SUPPLIED RECORDS
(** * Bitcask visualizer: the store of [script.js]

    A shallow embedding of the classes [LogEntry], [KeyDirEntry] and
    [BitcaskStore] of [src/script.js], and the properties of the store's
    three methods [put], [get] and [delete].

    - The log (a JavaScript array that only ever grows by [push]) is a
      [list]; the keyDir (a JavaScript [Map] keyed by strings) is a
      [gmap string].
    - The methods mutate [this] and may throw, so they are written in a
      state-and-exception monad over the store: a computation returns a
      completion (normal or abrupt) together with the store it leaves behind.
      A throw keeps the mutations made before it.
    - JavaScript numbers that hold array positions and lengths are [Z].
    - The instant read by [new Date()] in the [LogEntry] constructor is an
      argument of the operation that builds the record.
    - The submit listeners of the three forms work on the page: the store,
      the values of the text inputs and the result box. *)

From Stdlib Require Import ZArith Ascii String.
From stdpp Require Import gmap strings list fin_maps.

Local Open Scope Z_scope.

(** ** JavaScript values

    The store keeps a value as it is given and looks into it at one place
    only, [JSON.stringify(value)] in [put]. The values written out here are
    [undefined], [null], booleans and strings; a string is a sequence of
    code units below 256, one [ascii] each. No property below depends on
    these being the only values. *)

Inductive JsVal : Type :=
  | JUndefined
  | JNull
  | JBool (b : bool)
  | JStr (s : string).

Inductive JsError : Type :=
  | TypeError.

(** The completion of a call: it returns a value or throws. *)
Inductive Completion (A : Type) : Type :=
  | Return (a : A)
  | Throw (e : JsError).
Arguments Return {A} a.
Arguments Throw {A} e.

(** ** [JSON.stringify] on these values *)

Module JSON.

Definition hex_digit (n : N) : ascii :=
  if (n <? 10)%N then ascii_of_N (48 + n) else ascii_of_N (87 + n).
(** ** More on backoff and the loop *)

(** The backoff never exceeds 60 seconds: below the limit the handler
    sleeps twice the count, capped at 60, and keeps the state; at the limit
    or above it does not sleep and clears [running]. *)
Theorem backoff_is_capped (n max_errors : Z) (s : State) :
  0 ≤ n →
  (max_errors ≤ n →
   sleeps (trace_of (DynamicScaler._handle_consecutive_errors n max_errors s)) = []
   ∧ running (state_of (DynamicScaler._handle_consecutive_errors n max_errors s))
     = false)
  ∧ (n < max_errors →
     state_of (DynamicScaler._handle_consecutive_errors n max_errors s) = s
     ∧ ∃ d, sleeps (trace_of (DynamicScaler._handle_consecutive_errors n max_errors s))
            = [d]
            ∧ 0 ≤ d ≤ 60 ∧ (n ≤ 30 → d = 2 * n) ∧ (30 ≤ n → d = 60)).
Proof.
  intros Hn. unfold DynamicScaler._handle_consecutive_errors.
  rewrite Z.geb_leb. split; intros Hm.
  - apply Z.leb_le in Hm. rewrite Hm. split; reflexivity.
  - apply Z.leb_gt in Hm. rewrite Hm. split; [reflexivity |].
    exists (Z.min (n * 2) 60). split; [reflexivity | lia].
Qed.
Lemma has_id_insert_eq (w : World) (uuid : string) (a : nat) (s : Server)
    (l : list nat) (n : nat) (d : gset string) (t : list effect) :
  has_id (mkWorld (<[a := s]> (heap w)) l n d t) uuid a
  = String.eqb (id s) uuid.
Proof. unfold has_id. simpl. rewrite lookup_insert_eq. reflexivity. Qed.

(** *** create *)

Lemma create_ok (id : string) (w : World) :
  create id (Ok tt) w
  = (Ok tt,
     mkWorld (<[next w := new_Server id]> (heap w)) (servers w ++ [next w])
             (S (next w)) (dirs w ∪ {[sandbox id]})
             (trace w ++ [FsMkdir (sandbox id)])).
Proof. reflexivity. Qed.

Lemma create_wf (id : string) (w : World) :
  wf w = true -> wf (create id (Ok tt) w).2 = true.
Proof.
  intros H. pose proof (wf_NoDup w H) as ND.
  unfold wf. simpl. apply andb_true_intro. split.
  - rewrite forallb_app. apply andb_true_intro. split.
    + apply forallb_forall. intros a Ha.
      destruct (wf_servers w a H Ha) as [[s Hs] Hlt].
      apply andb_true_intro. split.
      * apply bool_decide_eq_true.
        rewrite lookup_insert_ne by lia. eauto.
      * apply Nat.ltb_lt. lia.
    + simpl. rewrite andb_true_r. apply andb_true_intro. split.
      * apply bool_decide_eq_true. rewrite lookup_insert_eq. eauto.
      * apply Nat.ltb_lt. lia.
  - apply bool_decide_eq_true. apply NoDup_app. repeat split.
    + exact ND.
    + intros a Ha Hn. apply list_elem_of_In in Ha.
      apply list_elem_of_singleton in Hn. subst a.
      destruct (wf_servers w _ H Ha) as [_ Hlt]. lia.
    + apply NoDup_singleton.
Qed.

DIRECTIONS FOR THIS TASK
Read through the entries and copy each line in which "intros" appears.

FINAL ANSWER
  intros Hn. unfold DynamicScaler._handle_consecutive_errors.
  rewrite Z.geb_leb. split; intros Hm.
  intros H. pose proof (wf_NoDup w H) as ND.
    + apply forallb_forall. intros a Ha.
    + intros a Ha Hn. apply list_elem_of_In in Ha.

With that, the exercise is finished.